Go through the entries that follow and count every line with the string "policyAllows". Reply with the number only.

= THE RECORDS =
----

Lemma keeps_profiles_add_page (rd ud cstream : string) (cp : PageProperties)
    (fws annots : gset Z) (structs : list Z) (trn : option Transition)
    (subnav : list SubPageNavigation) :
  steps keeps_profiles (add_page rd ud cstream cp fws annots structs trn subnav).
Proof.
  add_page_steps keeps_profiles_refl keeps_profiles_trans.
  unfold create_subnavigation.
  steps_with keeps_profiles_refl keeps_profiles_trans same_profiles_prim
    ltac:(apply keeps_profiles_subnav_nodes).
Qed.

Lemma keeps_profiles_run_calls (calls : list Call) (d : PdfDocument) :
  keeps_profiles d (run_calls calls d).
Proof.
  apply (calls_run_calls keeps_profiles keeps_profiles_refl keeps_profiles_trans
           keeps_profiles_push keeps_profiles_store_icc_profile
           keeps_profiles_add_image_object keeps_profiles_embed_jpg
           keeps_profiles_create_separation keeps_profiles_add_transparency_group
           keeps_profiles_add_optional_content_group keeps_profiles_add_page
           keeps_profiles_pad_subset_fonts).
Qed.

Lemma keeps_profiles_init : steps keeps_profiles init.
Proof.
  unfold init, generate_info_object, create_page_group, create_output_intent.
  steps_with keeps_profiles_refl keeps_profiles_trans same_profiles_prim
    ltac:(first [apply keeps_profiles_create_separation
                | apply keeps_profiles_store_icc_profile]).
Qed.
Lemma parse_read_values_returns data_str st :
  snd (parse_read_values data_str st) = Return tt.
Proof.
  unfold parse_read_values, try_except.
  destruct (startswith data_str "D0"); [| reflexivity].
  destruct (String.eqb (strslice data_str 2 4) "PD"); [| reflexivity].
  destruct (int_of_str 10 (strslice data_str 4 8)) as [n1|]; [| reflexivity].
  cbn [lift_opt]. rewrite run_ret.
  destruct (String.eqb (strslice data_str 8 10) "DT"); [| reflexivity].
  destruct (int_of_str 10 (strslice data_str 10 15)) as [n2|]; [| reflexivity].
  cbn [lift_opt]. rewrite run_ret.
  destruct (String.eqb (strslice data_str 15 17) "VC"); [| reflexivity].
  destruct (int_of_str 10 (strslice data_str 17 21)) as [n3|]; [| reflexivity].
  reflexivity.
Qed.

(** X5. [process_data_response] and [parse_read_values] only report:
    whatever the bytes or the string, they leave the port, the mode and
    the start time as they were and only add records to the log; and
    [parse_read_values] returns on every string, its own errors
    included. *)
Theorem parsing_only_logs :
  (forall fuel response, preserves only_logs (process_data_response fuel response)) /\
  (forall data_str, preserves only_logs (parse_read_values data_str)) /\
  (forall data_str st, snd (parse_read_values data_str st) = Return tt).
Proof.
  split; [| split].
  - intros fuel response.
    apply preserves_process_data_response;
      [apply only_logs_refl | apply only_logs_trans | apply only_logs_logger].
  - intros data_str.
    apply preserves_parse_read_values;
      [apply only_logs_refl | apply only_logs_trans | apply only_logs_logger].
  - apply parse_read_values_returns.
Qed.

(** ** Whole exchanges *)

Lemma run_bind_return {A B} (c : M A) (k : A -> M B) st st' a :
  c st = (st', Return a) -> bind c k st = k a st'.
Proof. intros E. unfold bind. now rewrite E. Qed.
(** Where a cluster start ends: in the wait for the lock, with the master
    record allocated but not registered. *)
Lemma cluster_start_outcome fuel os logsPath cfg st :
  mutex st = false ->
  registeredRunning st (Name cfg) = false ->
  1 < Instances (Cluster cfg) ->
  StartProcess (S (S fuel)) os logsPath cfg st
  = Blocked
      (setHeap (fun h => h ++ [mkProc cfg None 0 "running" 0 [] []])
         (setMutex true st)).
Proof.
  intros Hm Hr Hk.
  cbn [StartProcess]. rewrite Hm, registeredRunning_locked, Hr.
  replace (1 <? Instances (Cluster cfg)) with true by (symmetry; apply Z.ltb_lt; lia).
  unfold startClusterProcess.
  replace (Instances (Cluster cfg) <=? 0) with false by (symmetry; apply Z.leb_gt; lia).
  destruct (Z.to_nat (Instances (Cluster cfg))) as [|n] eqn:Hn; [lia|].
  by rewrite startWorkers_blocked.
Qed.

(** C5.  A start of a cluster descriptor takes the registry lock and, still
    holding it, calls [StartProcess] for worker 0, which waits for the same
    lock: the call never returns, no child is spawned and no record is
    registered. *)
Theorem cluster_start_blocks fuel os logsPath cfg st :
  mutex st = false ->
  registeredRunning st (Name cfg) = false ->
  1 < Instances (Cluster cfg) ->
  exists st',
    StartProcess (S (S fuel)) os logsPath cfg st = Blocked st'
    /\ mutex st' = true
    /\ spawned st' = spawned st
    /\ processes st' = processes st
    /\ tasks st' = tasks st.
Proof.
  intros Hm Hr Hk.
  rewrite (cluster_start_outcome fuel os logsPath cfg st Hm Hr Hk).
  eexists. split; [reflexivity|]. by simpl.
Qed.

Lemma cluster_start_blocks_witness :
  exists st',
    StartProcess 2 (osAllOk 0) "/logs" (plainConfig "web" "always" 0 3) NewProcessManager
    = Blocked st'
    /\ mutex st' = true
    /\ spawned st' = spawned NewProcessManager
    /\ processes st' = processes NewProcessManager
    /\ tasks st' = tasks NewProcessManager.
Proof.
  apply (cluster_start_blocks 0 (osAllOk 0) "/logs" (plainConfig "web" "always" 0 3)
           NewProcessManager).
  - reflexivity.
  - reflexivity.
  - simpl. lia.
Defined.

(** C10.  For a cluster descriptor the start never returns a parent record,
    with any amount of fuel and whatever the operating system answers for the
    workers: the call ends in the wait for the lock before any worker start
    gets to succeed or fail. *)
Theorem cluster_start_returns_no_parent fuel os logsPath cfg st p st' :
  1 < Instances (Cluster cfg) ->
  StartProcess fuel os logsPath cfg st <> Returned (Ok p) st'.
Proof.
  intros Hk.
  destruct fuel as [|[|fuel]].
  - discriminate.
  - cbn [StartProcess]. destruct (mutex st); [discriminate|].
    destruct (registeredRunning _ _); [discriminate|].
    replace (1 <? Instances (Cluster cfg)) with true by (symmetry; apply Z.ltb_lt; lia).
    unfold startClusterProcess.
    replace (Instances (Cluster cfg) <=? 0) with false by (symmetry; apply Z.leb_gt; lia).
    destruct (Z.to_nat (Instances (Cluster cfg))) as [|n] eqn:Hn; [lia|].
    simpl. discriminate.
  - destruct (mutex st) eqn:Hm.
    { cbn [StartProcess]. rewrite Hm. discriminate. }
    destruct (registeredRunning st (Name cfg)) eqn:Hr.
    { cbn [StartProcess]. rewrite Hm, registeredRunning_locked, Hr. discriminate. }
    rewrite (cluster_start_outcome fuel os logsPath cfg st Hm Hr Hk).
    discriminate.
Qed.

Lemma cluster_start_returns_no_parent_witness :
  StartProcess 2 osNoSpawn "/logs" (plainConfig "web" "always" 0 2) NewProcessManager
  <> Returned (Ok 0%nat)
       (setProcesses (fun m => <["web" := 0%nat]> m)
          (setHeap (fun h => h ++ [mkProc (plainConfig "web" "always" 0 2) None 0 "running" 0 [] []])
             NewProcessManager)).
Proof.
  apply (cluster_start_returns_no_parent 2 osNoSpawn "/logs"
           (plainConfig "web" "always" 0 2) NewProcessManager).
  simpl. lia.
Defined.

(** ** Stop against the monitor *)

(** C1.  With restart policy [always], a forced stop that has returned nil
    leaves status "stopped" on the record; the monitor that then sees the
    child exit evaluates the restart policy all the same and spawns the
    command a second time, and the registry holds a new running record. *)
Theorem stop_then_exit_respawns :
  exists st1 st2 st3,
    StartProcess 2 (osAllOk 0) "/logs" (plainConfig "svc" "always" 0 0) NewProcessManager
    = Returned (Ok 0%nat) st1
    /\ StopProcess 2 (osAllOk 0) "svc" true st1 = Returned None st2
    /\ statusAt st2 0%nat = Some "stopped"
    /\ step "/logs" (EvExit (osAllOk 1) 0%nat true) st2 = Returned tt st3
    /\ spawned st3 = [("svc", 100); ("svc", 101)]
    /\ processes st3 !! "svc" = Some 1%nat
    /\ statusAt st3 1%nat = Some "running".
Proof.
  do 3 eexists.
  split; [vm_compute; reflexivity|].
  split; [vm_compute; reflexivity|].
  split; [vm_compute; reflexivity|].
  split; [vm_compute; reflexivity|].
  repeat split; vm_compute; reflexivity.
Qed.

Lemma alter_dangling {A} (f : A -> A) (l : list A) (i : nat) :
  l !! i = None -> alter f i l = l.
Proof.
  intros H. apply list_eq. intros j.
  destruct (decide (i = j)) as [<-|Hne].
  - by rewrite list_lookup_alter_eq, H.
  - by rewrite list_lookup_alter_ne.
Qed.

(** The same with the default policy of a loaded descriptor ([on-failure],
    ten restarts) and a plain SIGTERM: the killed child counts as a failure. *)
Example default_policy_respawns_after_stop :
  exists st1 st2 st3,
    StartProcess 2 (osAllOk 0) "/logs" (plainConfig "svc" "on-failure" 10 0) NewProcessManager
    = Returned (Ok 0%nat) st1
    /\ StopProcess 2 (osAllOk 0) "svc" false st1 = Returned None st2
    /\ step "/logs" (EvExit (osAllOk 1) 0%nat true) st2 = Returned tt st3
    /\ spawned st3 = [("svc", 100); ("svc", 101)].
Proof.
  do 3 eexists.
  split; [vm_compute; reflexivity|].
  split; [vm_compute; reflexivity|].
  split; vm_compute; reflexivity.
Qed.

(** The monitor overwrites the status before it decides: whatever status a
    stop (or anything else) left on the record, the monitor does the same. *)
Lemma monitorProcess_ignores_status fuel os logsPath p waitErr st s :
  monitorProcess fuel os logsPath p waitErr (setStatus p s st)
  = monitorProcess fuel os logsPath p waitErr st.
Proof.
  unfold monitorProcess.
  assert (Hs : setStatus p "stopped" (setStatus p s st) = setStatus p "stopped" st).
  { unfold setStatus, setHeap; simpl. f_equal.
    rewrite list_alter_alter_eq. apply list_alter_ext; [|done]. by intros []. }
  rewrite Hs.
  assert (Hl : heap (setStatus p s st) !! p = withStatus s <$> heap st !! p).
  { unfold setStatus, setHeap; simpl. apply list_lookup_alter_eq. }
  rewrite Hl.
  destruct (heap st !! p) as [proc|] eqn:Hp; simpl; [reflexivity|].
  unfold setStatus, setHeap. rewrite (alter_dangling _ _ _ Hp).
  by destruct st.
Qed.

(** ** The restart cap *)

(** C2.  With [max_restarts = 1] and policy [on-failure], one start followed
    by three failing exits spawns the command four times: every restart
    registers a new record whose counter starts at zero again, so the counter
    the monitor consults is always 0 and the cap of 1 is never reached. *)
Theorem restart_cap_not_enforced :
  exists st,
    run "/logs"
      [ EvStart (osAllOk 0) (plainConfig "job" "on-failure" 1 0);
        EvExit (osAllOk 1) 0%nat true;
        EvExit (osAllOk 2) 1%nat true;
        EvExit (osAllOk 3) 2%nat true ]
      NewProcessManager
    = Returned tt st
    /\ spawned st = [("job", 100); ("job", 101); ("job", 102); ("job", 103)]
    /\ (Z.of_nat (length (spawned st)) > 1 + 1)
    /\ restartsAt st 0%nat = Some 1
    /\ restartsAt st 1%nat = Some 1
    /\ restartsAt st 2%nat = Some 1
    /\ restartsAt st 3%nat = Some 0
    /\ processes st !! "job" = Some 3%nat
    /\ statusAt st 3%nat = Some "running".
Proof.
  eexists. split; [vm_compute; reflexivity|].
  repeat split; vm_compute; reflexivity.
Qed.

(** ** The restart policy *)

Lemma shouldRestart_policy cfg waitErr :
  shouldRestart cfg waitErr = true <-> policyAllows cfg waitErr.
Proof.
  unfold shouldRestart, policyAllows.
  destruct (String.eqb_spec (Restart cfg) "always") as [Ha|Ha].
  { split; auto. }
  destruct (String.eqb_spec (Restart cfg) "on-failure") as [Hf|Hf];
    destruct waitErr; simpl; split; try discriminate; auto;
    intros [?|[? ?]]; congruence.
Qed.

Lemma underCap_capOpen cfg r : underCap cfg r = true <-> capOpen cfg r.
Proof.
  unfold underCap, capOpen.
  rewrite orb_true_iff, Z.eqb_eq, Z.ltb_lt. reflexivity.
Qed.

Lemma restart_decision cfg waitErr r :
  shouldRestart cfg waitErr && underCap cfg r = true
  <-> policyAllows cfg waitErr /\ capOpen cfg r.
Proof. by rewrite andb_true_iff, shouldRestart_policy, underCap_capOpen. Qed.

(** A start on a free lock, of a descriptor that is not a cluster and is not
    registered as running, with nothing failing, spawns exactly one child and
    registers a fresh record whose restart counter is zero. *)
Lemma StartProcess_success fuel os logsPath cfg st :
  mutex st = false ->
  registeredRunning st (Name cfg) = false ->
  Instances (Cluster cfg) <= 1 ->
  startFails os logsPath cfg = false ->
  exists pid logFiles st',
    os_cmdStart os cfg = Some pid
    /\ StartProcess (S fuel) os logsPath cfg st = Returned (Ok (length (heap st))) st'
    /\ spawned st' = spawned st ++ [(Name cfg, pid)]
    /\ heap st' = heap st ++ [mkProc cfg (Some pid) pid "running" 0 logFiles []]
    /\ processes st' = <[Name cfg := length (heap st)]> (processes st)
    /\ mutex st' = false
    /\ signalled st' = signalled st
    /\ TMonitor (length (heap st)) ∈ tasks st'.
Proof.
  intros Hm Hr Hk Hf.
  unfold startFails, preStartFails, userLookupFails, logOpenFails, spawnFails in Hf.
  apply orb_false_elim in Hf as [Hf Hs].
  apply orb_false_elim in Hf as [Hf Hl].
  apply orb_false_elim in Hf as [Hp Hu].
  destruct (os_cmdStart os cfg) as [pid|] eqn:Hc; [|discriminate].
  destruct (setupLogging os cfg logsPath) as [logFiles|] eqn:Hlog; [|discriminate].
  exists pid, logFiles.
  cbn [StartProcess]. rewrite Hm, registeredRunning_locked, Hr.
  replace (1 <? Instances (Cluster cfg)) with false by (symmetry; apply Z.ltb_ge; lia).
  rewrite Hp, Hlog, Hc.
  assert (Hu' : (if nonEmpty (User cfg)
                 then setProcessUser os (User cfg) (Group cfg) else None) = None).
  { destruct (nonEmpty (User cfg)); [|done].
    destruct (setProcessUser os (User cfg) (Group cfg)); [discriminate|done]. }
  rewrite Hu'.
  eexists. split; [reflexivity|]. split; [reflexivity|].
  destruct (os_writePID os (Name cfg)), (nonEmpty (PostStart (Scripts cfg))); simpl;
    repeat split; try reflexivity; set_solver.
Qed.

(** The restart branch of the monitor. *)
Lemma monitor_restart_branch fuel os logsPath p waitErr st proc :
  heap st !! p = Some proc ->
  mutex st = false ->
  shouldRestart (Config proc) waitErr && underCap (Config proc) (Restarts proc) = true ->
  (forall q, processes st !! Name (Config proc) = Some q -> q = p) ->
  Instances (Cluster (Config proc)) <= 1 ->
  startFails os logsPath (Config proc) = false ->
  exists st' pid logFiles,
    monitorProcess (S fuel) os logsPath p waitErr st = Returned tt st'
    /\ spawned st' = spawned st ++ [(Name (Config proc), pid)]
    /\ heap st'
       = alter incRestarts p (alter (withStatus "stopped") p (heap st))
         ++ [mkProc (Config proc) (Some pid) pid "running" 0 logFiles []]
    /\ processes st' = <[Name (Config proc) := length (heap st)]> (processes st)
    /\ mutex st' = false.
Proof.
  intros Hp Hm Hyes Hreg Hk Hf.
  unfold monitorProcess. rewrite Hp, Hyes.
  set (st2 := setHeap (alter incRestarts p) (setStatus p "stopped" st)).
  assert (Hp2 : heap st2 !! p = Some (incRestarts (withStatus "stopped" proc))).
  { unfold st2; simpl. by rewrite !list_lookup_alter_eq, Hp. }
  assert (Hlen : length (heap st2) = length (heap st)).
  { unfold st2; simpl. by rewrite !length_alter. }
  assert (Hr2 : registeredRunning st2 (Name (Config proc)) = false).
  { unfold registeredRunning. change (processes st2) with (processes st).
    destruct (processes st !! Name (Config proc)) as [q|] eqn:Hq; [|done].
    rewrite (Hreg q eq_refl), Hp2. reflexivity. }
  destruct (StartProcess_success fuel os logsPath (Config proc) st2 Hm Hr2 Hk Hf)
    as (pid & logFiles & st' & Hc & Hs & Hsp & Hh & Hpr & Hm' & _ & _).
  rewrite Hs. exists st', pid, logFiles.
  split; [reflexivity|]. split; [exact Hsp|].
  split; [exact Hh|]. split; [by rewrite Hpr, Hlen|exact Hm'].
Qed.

----

= EXERCISE SOLUTION =
3